1. The utility model provides an unmanned aerial vehicle survey and drawing data collection system, includes unmanned aerial vehicle body (1), its characterized in that: the unmanned aerial vehicle is characterized in that a concave frame (2) is fixedly connected at the center of the bottom of an unmanned aerial vehicle body (1) through a connecting block, a protective box (3) is fixedly connected on the right side of the concave frame (2), a servo motor (4) is fixedly connected at the bottom of an inner cavity of the protective box (3), a rotating shaft (5) is fixedly connected at the output end of the servo motor (4), the left side of the rotating shaft (5) penetrates through the concave frame (2) and is rotatably connected with the left side of the inner cavity of the concave frame (2) through a bearing, a mounting plate (6) is fixedly connected at the bottom of the rotating shaft (5), a groove (7) is formed at the bottom of the mounting plate (6), a positioning block (8) is inserted into an inner cavity of the groove (7), a camera (9) is fixedly connected at the bottom of the positioning block (8), through grooves (10) are formed at the tops of the left side and the right side of the positioning block (8), and a push plate (11) is movably connected with an inner cavity of the through groove (10), two the top and the first pressure spring of the equal fixedly connected with in bottom (12), two of one side that push pedal (11) is relative one side and the junction fixed connection who leads to groove (10) inner chamber, two push pedal (11) back of the body the equal fixedly connected with gag lever post (13) in top of one side that backs on the back, spacing hole (14) that cooperation gag lever post (13) used are all seted up to the left and right sides of recess (7) inner chamber, two one side that gag lever post (13) carried on the back mutually all runs through logical groove (10) and pegs graft with the internal surface in spacing hole (14).

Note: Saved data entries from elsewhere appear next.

(* ===== verification/EspTheorems.v ===== *)
(** * Theorems on encrypted flash and the release backend

    Reads of an update slot return flash and restore the mapping, an encrypted
    write is visible through its fixed window, the trusted key digest is the one
    the build names, and the update session over the real backend rewrites the
    boot records of flash only to activate a verified image. *)

From stdpp Require Import base tactics numbers list option.
From S2P Require Import Prelude Interfaces SignedImage UsbUpdate UsbUpdateSafety ModelBackend.
From S2P Require Import Rom FlashEncryption FlashWindows FlashOperations Ota OtaRecords OtaDevice ModelRom.
From S2P Require Import OtaActivation EspBackend EspView.

Section flash.
Context {M : Type} `{RomView M}.
Implicit Types d : Device M.

(** reading an update slot, whatever its length and alignment, always returns;
    on success the bytes are the flash from the given address on; on every path no
    byte of flash changes, every other fixed window stays coherent, and after a
    successful read the borrowed page is mapped back to slot 0. *)
Theorem update_read_is_flash address n d :
  0 ≤ address → address + Z.of_nat n ≤ 2 ^ 30 → windows_ok d →
  ∃ r d', read_update address n d = Some (r, d') ∧
    flash (dv_rom d') = flash (dv_rom d) ∧ fixed_ok d' ∧
    (∀ out, r = Ok out → out = mem_read (flash (dv_rom d)) address n ∧ windows_ok d').
Proof.
  intros Ha Hn W.
  destruct (wp_elim _ _ _ (read_update_wp address n d Ha Hn)) as (r & d' & E & R & K).
  assert (dv_initialized d' = dv_initialized d) as Hi by apply R.
  assert (fixed_ok d') as F.
  { intros Hi'. rewrite Hi in Hi'. pose proof (windows_fixed d W Hi') as Fd.
    rewrite Forall_forall in Fd |- *. intros mp Hmp. apply (re_windows _ _ R);
      [by apply list_elem_of_In|by apply Fd]. }
  exists r, d'. split; [done|]. split; [apply R|]. split; [done|].
  intros out ->. destruct K as (Hd & Hout & [->|Hw]); [done|]. split; [done|].
  intros Hi'. specialize (F Hi'). unfold fixed_windows in F. unfold MAPPINGS.
  do 3 (inversion_clear F as [|? ? ? F']; rename F' into F).
  repeat (apply List.Forall_cons; [done|]). apply List.Forall_nil.
Qed.

(** an encrypted write to erased flash inside a fixed window is coherent: when
    it reports success, a read of the same range through the window returns the
    data written, and every fixed window still returns flash. *)
Theorem encrypted_write_reads_back mp address data d d' :
  mp ∈ MAPPINGS → physical_start mp ≤ address →
  address + Z.of_nat (length data) ≤ physical_start mp + size mp →
  (0 < length data)%nat → Forall is_byte data →
  all_erased (dv_rom d) address (address + Z.of_nat (length data)) →
  windows_ok d → FlashEncryption.write address data d = Some (Ok tt, d') →
  FlashEncryption.read address (length data) d' = Some (Ok data, d') ∧ windows_ok d'.
Proof.
  intros Hm Ha Hend Hpos Hb Her W E. unfold FlashEncryption.write in E.
  assert (0 ≤ physical_start mp ∧ physical_start mp + size mp ≤ 0x400000) as Hmp
    by (apply in_mappings in Hm as [->|[->|[->| ->]]]; simpl; unfold MMU_PAGE_SIZE; lia).
  pose proof (write_inner_wp address data true d ltac:(lia)) as K. cbv zeta in K.
  specialize (K ltac:(unfold_max; lia) Hpos).
  pose proof (wp_run _ _ _ _ _ E K) as [Mu K']. destruct (K' eq_refl) as [Hi Hread]. clear K K'.
  assert (dv_initialized d' = dv_initialized d) as Hi' by apply (mu_within _ _ _ _ _ Mu).
  assert (windows_ok d') as W'.
  { intros _. specialize (W Hi). rewrite Forall_forall in W |- *. intros mp' Hmp'.
    apply (mu_windows _ _ _ _ _ Mu); [done|by apply list_elem_of_In|by apply W]. }
  split; [|done]. rewrite (read_spec mp); [|done..|congruence|apply windows_in; [done|done|congruence]].
  by rewrite Hread.
Qed.
End flash.

(** ** The trusted key digest *)

Definition hex_digit (n : Z) : Z := if n <? 10 then 48 + n else 87 + n.
Definition hex_of (digest : bytes) : bytes :=
  concat ((λ b, [hex_digit (b / 16); hex_digit (b mod 16)]) <$> digest).

Lemma hex_nibble_digit n : 0 ≤ n < 16 → hex_nibble (hex_digit n) = Some n.
Proof.
  intros Hn. unfold hex_nibble, hex_digit. destruct (Z.ltb_spec n 10).
  - rewrite (proj2 (Z.leb_le _ _)), (proj2 (Z.leb_le _ _)) by lia. simpl. f_equal. lia.
  - rewrite (proj2 (Z.leb_le 48 _)), (proj2 (Z.leb_gt _ 57)) by lia. cbn [andb].
    rewrite (proj2 (Z.leb_le _ _)), (proj2 (Z.leb_le _ _)) by lia. simpl. f_equal. lia.
Qed.

Lemma hex_byte_cons h l hex i : hex_byte (h :: l :: hex) (S i) = hex_byte hex i.
Proof. reflexivity. Qed.

Lemma nibbles b : is_byte b → Z.lor (Z.shiftl (b / 16) 4) (b mod 16) = b.
Proof.
  unfold is_byte. intros Hb. change (b mod 16) with (b mod 2 ^ 4). rewrite <- Z.land_ones by lia.
  change 16 with (2 ^ 4). rewrite <- Z.shiftr_div_pow2 by lia.
  apply Z.bits_inj'. intros k Hk. rewrite Z.lor_spec, Z.land_spec, Z.shiftl_spec by lia.
  destruct (Z.ltb_spec k 4).
  - rewrite Z.testbit_neg_r, Z.ones_spec_low by lia. by rewrite andb_true_r.
  - rewrite Z.shiftr_spec, Z.ones_spec_high by lia. rewrite andb_false_r, orb_false_r. f_equal. lia.
Qed.

Lemma hex_nibble_Some v n : hex_nibble v = Some n → 0 ≤ n < 16 ∧ v = hex_digit n.
Proof.
  unfold hex_nibble, hex_digit. intros E. run_hyp E; bool_to_prop.
  - split; [lia|]. rewrite (proj2 (Z.ltb_lt _ _)) by lia. lia.
  - split; [lia|]. rewrite (proj2 (Z.ltb_ge _ _)) by lia. lia.
Qed.

Lemma hex_byte_Some h l hex b : hex_byte (h :: l :: hex) 0 = Some b →
  is_byte b ∧ h = hex_digit (b / 16) ∧ l = hex_digit (b mod 16).
Proof.
  unfold hex_byte. intros E. apply bind_Some in E as (x & Ex & E). apply bind_Some in E as (y & Ey & E).
  apply hex_nibble_Some in Ex as [Hx Ex], Ey as [Hy Ey]. cbn in Ex, Ey. injection E as <-.
  assert (Z.lor (Z.shiftl x 4) y = 16 * x + y) as ->.
  { assert (is_byte (16 * x + y)) as Hb by (unfold is_byte; lia). rewrite <- (nibbles _ Hb).
    rewrite <- (Z.div_unique (16 * x + y) 16 x y), <- (Z.mod_unique (16 * x + y) 16 x y) by lia. done. }
  rewrite <- (Z.div_unique (16 * x + y) 16 x y), <- (Z.mod_unique (16 * x + y) 16 x y) by lia.
  split; [unfold is_byte; lia|done].
Qed.

Lemma hex_pointwise digest hex :
  length hex = (2 * length digest)%nat →
  (∀ i b, digest !! i = Some b → hex_byte hex i = Some b) ↔ hex = hex_of digest ∧ Forall is_byte digest.
Proof.
  revert hex. induction digest as [|b digest IH]; intros hex Hl.
  { destruct hex; [|done]. split; [done|]. intros _ i b Hi. by rewrite lookup_nil in Hi. }
  destruct hex as [|h [|l hex]]; simpl in Hl; [lia..|]. specialize (IH hex ltac:(lia)).
  change (hex_of (b :: digest)) with (hex_digit (b / 16) :: hex_digit (b mod 16) :: hex_of digest).
  split.
  - intros K. destruct (hex_byte_Some _ _ _ _ (K 0%nat b eq_refl)) as (Hb & -> & ->).
    destruct (proj1 IH (λ i x E, K (S i) x E)) as [-> Hd]. split; [done|by constructor].
  - intros [[= -> -> ->] Hf]. inversion_clear Hf as [|? ? Hb Hd]. intros [|i] x E.
    + injection E as <-. unfold hex_byte. change (0 * 2 + 1)%nat with 1%nat. cbn [byte_at nth].
      unfold byte_at. cbn [nth Nat.mul]. unfold is_byte in Hb.
      rewrite !hex_nibble_digit by first [apply Z.mod_pos_bound; lia
        |split; [apply Z.div_pos|apply Z.div_lt_upper_bound]; lia].
      cbn [mbind option_bind]. by rewrite nibbles.
    + by apply (proj2 IH).
Qed.

(** the digest built into the firmware is exactly the one the environment
    spells: a string is accepted when it is the lowercase hexadecimal form of 32
    bytes, and then the digest is those bytes. *)
Theorem trusted_digest_iff hex digest :
  trusted_update_key_digest hex = Some digest ↔
    hex = hex_of digest ∧ length digest = 32%nat ∧ Forall is_byte digest.
Proof.
  assert (∀ dg : bytes, length (hex_of dg) = (2 * length dg)%nat) as Hlen.
  { intros dg. induction dg as [|b dg IH]; [done|].
    change (hex_of (b :: dg)) with (hex_digit (b / 16) :: hex_digit (b mod 16) :: hex_of dg). simpl. lia. }
  unfold trusted_update_key_digest. destruct (Nat.eqb_spec (length hex) 64) as [Hl|Hl]; cbn [negb].
  - rewrite mapM_Some. split.
    + intros F. pose proof (Forall2_length F) as Hd. rewrite length_seq in Hd.
      destruct (proj1 (hex_pointwise digest hex ltac:(lia))); [|done].
      intros i b E. destruct (Forall2_lookup_r _ _ _ _ _ F E) as (j & Hj & K).
      by apply lookup_seq in Hj as [-> _].
    + intros (-> & Hd & Hb). apply Forall2_same_length_lookup_2; [by rewrite length_seq|].
      intros i j b Hj E. apply lookup_seq in Hj as [-> _].
      by apply (proj2 (hex_pointwise digest _ (Hlen digest))).
  - split; [done|]. intros (-> & Hd & _). rewrite Hlen in Hl. lia.
Qed.

(** ** The update session on the release backend *)

Section release.
Context `{Sha256} {M : Type} `{RomView M}.

(** C18: on the release backend, whatever the host sends and whatever failed before, a byte
    of a boot record in flash changes only when the session has read back and verified the
    whole image of the target slot; the slots themselves change only as the session
    allows, and the reply is always produced.  The updater is again well formed, so this
    holds of every request after the first. *)
Theorem release_boot_records (u : UsbUpdater (esp (M := M))) request present response i :
  updater_ok u → (52 ≤ length response)%nat → i = 0 ∨ i = 1 →
  ∃ n response' u', handle u request present response = Some (n, response', u') ∧ updater_ok u' ∧
    (record_bytes (dv_rom (eb_device (uu_backend u'))) i ≠
       record_bytes (dv_rom (eb_device (uu_backend u))) i →
     activation_authorised u') ∧
    (∀ slot base a, update_slot_offset slot = Some base → 0 ≤ a < OTA_SLOT_SIZE →
       flash (dv_rom (eb_device (uu_backend u'))) (base + a) ≠
         flash (dv_rom (eb_device (uu_backend u))) (base + a) →
       ∃ s, uu_session u = Some s ∧ slot = ss_target_slot s ∧ slot ≠ ss_active_slot s ∧ a < ss_total s).
Proof.
  intros Hu Hl Hi. destruct (uo_version _ Hu) as [Hv1 Hv2]. unfold MAX_VERSION_LENGTH in *.
  destruct (handle_safe u request present response Hu) as (n & response' & u' & E & Hs);
    [unfold RESPONSE_FIXED; lia|].
  destruct (poll_quiet u) as [(Hm & Hb & _) _].
  exists n, response', u'. split; [done|]. split; [apply Hs|]. split.
  - intros Hne. apply (st_boot _ _ Hs). intros Heq. apply Hne.
    assert (esp_boot_view (uu_backend u') = esp_boot_view (uu_backend u)) as Hv.
    { etrans; [exact Heq|exact Hb]. }
    destruct Hi as [-> | ->];
      [exact (f_equal (λ x, x.2.1.1) Hv)|exact (f_equal (λ x, x.2.1.2) Hv)].
  - intros slot base a Eb Ha Hne.
    assert (∀ b : esp (M := M), slot_mem b slot a = flash (dv_rom (eb_device b)) (base + a)) as Hslot.
    { intros b. simpl. unfold slots, slot_flash. rewrite Eb.
      by rewrite (proj2 (Z.leb_le _ _)), (proj2 (Z.ltb_lt _ _)) by lia. }
    rewrite <- !Hslot, <- Hm in Hne.
    destruct (st_flash _ _ Hs _ _ Hne) as (s & Hsp & -> & Hra & Hph).
    destruct (poll_live u s Hsp) as (s0 & Hs0 & Ht & Htot & _); [by destruct Hph as [-> | ->]|].
    exists s0. split; [done|].
    destruct (sh_slots _ (proj1 (uo_session _ Hu _ Hs0))). split; [done|]. lia.
Qed.
End release.

(** ** Witnesses on the concrete ROM *)

(** Slot 0 runs version "0.1" as sequence 1; slot 1 holds the model image. *)
Definition release_flash : memory :=
  λ a, if (OTA_1_OFFSET <=? a) && (a <? OTA_1_OFFSET + OTA_SLOT_SIZE)
       then model_image_mem (a - OTA_1_OFFSET) else ota_flash 2 a.
Lemma release_ok f : false = false → otadata_ok (release_device f).
Proof. intros _. apply fixed_otadata, windows_fixed, release_windows. Qed.
Definition release_esp (f : memory) : esp (M := model_rom) :=
  mkEsp (release_device f) 0x3f000020 false (release_ok f).
Definition release_updater (f : memory) (s : option Session) : UsbUpdater (esp (M := model_rom)) :=
  mkUsbUpdater (release_esp f) model_key (pad_version [48; 46; 49]) 3 2 2 s.
Definition release_ready : UsbUpdater (esp (M := model_rom)) :=
  release_updater release_flash (Some (model_session model_total)).

Lemma release_ready_ok : updater_ok release_ready.
Proof.
  split; [|by vm_compute; intuition lia|by vm_compute].
  intros s [= <-]. split; [|done].
  split; simpl; unfold is_u32, SIGNATURE_SECTOR_SIZE, OTA_SLOT_SIZE, model_total; try done; lia.
Qed.

Lemma option_map_inv {A B} (f : A → B) o x y : o = Some x → option_map f o = Some y → f x = y.
Proof. by intros -> [= ->]. Qed.

Lemma release_boot_records_witness :
  ∃ n response' u', handle release_ready (advance_request 1) false (zeros 64) = Some (n, response', u') ∧
    boots (records_of (eb_device (uu_backend u'))) = Some OTA_1_OFFSET ∧ activation_authorised u'.
Proof.
  destruct (release_boot_records release_ready (advance_request 1) false (zeros 64) 1 release_ready_ok)
    as (n & r & u' & E & _ & Hrec & _); [vm_compute; lia|auto|].
  assert (Hb1 : option_map (λ x, boots (records_of (eb_device (uu_backend x.2))))
    (handle release_ready (advance_request 1) false (zeros 64)) =
    Some (Some OTA_1_OFFSET)) by (vm_compute; reflexivity).
  assert (Hb2 : option_map (λ x, record_bytes (dv_rom (eb_device (uu_backend x.2))) 1)
    (handle release_ready (advance_request 1) false (zeros 64)) =
    Some (encode_with_state (mkOtaEntry 2 0 (ota_crc 2)) 0)) by (vm_compute; reflexivity).
  exists n, r, u'. split; [exact E|]. split; [exact (option_map_inv _ _ (n, r, u') _ E Hb1)|].
  apply Hrec. pose proof (option_map_inv _ _ (n, r, u') _ E Hb2) as Hb3. cbn [snd] in Hb3.
  intros Heq. rewrite Heq in Hb3. revert Hb3. vm_compute. discriminate.
Defined.

Lemma update_read_is_flash_witness :
  ∃ r d', read_update 0x20ffff 5 (release_device (λ a, a mod 256)) = Some (r, d') ∧
    r = Ok [255; 0; 1; 2; 3] ∧ windows_ok d'.
Proof.
  destruct (update_read_is_flash 0x20ffff 5 _ ltac:(lia) ltac:(lia) (release_windows (λ a, a mod 256)))
    as (r & d' & E & _ & _ & K).
  assert (Hr : result_of (read_update 0x20ffff 5 (release_device (λ a, a mod 256))) =
    Some (Ok [255; 0; 1; 2; 3])) by (vm_compute; reflexivity).
  rewrite E in Hr. injection Hr as Hr. exists r, d'. split; [done|]. split; [exact Hr|]. by apply (K _ Hr).
Defined.

Lemma encrypted_write_reads_back_witness :
  ∃ d', FlashEncryption.write 0x3e0000 (replicate 32 7) (release_device (λ _, 255)) = Some (Ok tt, d') ∧
    FlashEncryption.read 0x3e0000 32 d' = Some (Ok (replicate 32 7), d').
Proof.
  assert (Hr : result_of (FlashEncryption.write 0x3e0000 (replicate 32 7) (release_device (λ _, 255))) =
    Some (Ok tt)) by (vm_compute; reflexivity).
  destruct (FlashEncryption.write 0x3e0000 (replicate 32 7) (release_device (λ _, 255)))
    as [[r d']|] eqn:E; [|discriminate Hr].
  injection Hr as ->. exists d'. split; [reflexivity|].
  refine (proj1 (encrypted_write_reads_back FIDO_STORE_MAPPING 0x3e0000 (replicate 32 7)
    (release_device (λ _, 255)) d' _ _ _ _ _ _ (release_windows _) E)).
  - unfold MAPPINGS. rewrite !elem_of_cons. auto 6.
  - simpl. lia.
  - simpl. lia.
  - simpl. lia.
  - repeat constructor; discriminate.
  - intros a Ha. reflexivity.
Defined.
(* ===== verification/CtapHidSafety.v ===== *)
(** * The transport engine keeps its invariant

    One transaction at a time, buffers within bounds and cleared when idle, at most
    one pending error per channel; every operation preserves it and none panics. *)

From stdpp Require Import base tactics numbers list option.
From S2P Require Import Prelude CtapHid.

Definition buffer_size (h : CtapHid) : nat := length (request h).

(** Pending errors: a prefix of the slots, on distinct channels. *)
Definition errors_are (slots : list (option PendingError)) (es : list PendingError) : Prop :=
  slots = (Some <$> es) ++ replicate (ERROR_CAPACITY - length es) None ∧
  (length es ≤ ERROR_CAPACITY)%nat ∧ NoDup (pe_channel <$> es).
Definition errors_ok (slots : list (option PendingError)) : Prop := ∃ es, errors_are slots es.

Definition receive_ok (N : nat) (r : ReceiveState) : Prop :=
  (rs_length r ≤ N)%nat ∧ (rs_received r < rs_length r)%nat ∧
  ∃ k : nat, rs_received r = (INIT_PAYLOAD_SIZE + CONT_PAYLOAD_SIZE * k)%nat ∧ rs_next_sequence r = Z.of_nat k.
Definition transmit_ok (N : nat) (t : TransmitState) : Prop :=
  (ts_length t ≤ N)%nat ∧
  (ts_offset t = 0%nat ∧ ts_next_sequence t = 0 ∨
   (ts_offset t < ts_length t)%nat ∧
   ∃ k : nat, ts_offset t = (INIT_PAYLOAD_SIZE + CONT_PAYLOAD_SIZE * k)%nat ∧ ts_next_sequence t = Z.of_nat k).
Definition app_ok (h : CtapHid) (a : AppRequest) : Prop :=
  (ar_length a ≤ buffer_size h)%nat ∧ is_allocated h (ar_channel a) = true ∧
  (ar_command a = Cbor ∨ ar_command a = Update).

(** Everything but the clearing of the request buffer. *)
Record base_ok (h : CtapHid) : Prop := {
  bo_size : (17 ≤ buffer_size h ≤ MAX_CTAPHID_MESSAGE_SIZE)%nat;
  bo_response : length (response h) = buffer_size h;
  bo_errors : errors_ok (errors h);
  bo_last : 0 ≤ last_channel h < BROADCAST_CHANNEL;
  bo_receive : ∀ r, receive h = Some r →
    receive_ok (buffer_size h) r ∧ app_request h = None ∧ transmit h = None;
  bo_app : ∀ a, app_request h = Some a → app_ok h a ∧ transmit h = None;
  bo_transmit : ∀ t, transmit h = Some t → transmit_ok (buffer_size h) t;
  bo_response_clear : transmit h = None → response h = zeros (buffer_size h);
}.

Record hid_ok (h : CtapHid) : Prop := {
  hid_base : base_ok h;
  hid_request_clear : receive h = None → app_request h = None → request h = zeros (buffer_size h);
}.

Definition idle (h : CtapHid) : Prop := receive h = None ∧ app_request h = None ∧ transmit h = None.

(** ** Errors *)

Lemma insert_error_spec es n e :
  insert_error ((Some <$> es) ++ replicate n None) e =
    (Some <$> es) ++ match n with O => [] | S n => Some e :: replicate n None end.
Proof. induction es as [|x es IH]; simpl; [by destruct n|]. f_equal. apply IH. Qed.

Lemma existsb_pending channel es n :
  existsb (pending_on channel) ((Some <$> es) ++ replicate n None) = false →
  channel ∉ (pe_channel <$> es).
Proof.
  induction es as [|x es IH]; simpl; [intros _; apply not_elem_of_nil|].
  intros E. apply orb_false_iff in E as [Ex E]. apply Z.eqb_neq in Ex.
  apply not_elem_of_cons. split; [done|by apply IH].
Qed.

Lemma queue_errors channel error h es :
  errors_are (errors h) es →
  errors_are (errors (queue_error channel error h)) es ∨
  (channel ∉ (pe_channel <$> es) ∧ (length es < ERROR_CAPACITY)%nat ∧
   errors_are (errors (queue_error channel error h)) (es ++ [mkPendingError channel error])).
Proof.
  intros (Hs & Hl & Hn). unfold queue_error. destruct (existsb _ _) eqn:E; [by left|].
  rewrite Hs in E |- *. apply existsb_pending in E. cbn [errors with_errors].
  rewrite insert_error_spec.
  destruct (ERROR_CAPACITY - length es)%nat as [|n] eqn:En; [left|right].
  - rewrite app_nil_r. split; [|done]. by rewrite En, app_nil_r.
  - split; [done|]. split; [lia|]. split; [|split].
    + rewrite fmap_app, <- app_assoc, length_app. simpl.
      replace (ERROR_CAPACITY - (length es + 1))%nat with n by lia. done.
    + rewrite length_app. simpl. lia.
    + rewrite fmap_app. apply list.NoDup_app. split; [done|]. split; [|apply NoDup_singleton].
      intros x Hx Hin. apply list_elem_of_singleton in Hin. by subst.
Qed.

Lemma queue_error_frame channel error h :
  ∃ slots, queue_error channel error h = with_errors slots h ∧ (errors_ok (errors h) → errors_ok slots).
Proof.
  unfold queue_error. destruct (existsb _ _) eqn:E.
  - exists (errors h). split; [by destruct h|done].
  - eexists. split; [done|]. intros [es Hes].
    pose proof (queue_errors channel error h es Hes) as K. unfold queue_error in K. rewrite E in K.
    destruct K as [K|(_ & _ & K)]; by eexists.
Qed.

Lemma length_zeroize b : length (zeroize b) = length b.
Proof. apply length_zeros. Qed.

Lemma zeroize_zeros n : zeroize (zeros n) = zeros n.
Proof. unfold zeroize. by rewrite length_zeros. Qed.

(** ** State updates *)

Ltac hid_solve :=
  repeat match goal with H : ∃ _, _ |- _ => destruct H end;
  simpl in *; unfold buffer_size in *; simpl in *;
  rewrite ?length_zeroize, ?zeroize_zeros in *; auto.

Lemma base_errors slots h : errors_ok slots → base_ok h → base_ok (with_errors slots h).
Proof. intros He []. by split. Qed.

Lemma hid_queue channel error h : hid_ok h → hid_ok (queue_error channel error h).
Proof.
  intros [Hb Hc]. destruct (queue_error_frame channel error h) as (slots & -> & He).
  split; [apply base_errors; [apply He, Hb|done]|exact Hc].
Qed.

Lemma base_zeroize_request h : base_ok h → base_ok (zeroize_request h).
Proof.
  intros []. split; unfold app_ok, is_allocated, buffer_size in *; simpl; rewrite ?length_zeroize; auto.
Qed.

(** With no request held, clearing the buffer is all that is missing. *)
Lemma hid_zeroize h : base_ok h → hid_ok (zeroize_request h).
Proof.
  intros Hb. split; [by apply base_zeroize_request|]. intros _ _. unfold zeroize_request, buffer_size. simpl.
  by rewrite length_zeroize.
Qed.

2. The unmanned aerial vehicle mapping data collection system of claim 1, wherein: the equal fixedly connected with landing leg (15) in four corners of unmanned aerial vehicle body (1) bottom, the bottom fixedly connected with sleeve (16) of landing leg (15), the inner chamber swing joint of sleeve (16) has loop bar (17), the bottom fixedly connected with backup pad (18) of loop bar (17).

3. The unmanned aerial vehicle mapping data collection system of claim 1, wherein: the bottom fixedly connected with slider (19) of push pedal (11), spout (20) that cooperation slider (19) used are seted up to the bottom of logical groove (10) inner chamber, the surface of slider (19) and the internal surface sliding connection of spout (20).

4. The unmanned aerial vehicle mapping data collection system of claim 2, wherein: the equal fixedly connected with guide block (21) in top of loop bar (17) left and right sides, guide way (22) that cooperation guide block (21) used are all seted up to the left and right sides of sleeve (16) inner chamber, the surface of guide block (21) and the internal surface sliding connection of guide way (22).

5. The unmanned aerial vehicle mapping data collection system of claim 2, wherein: the top of the inner cavity of the sleeve (16) is fixedly connected with a second pressure spring (23), and the bottom of the second pressure spring (23) is fixedly connected with the top of the loop bar (17).

6. The unmanned aerial vehicle mapping data collection system of claim 1, wherein: two equal fixedly connected with push rod (24) in the bottom of push pedal (11) one side that backs on the back, two one side that push rod (24) carried on the back all runs through logical groove (10) and extends to the outside that leads to groove (10).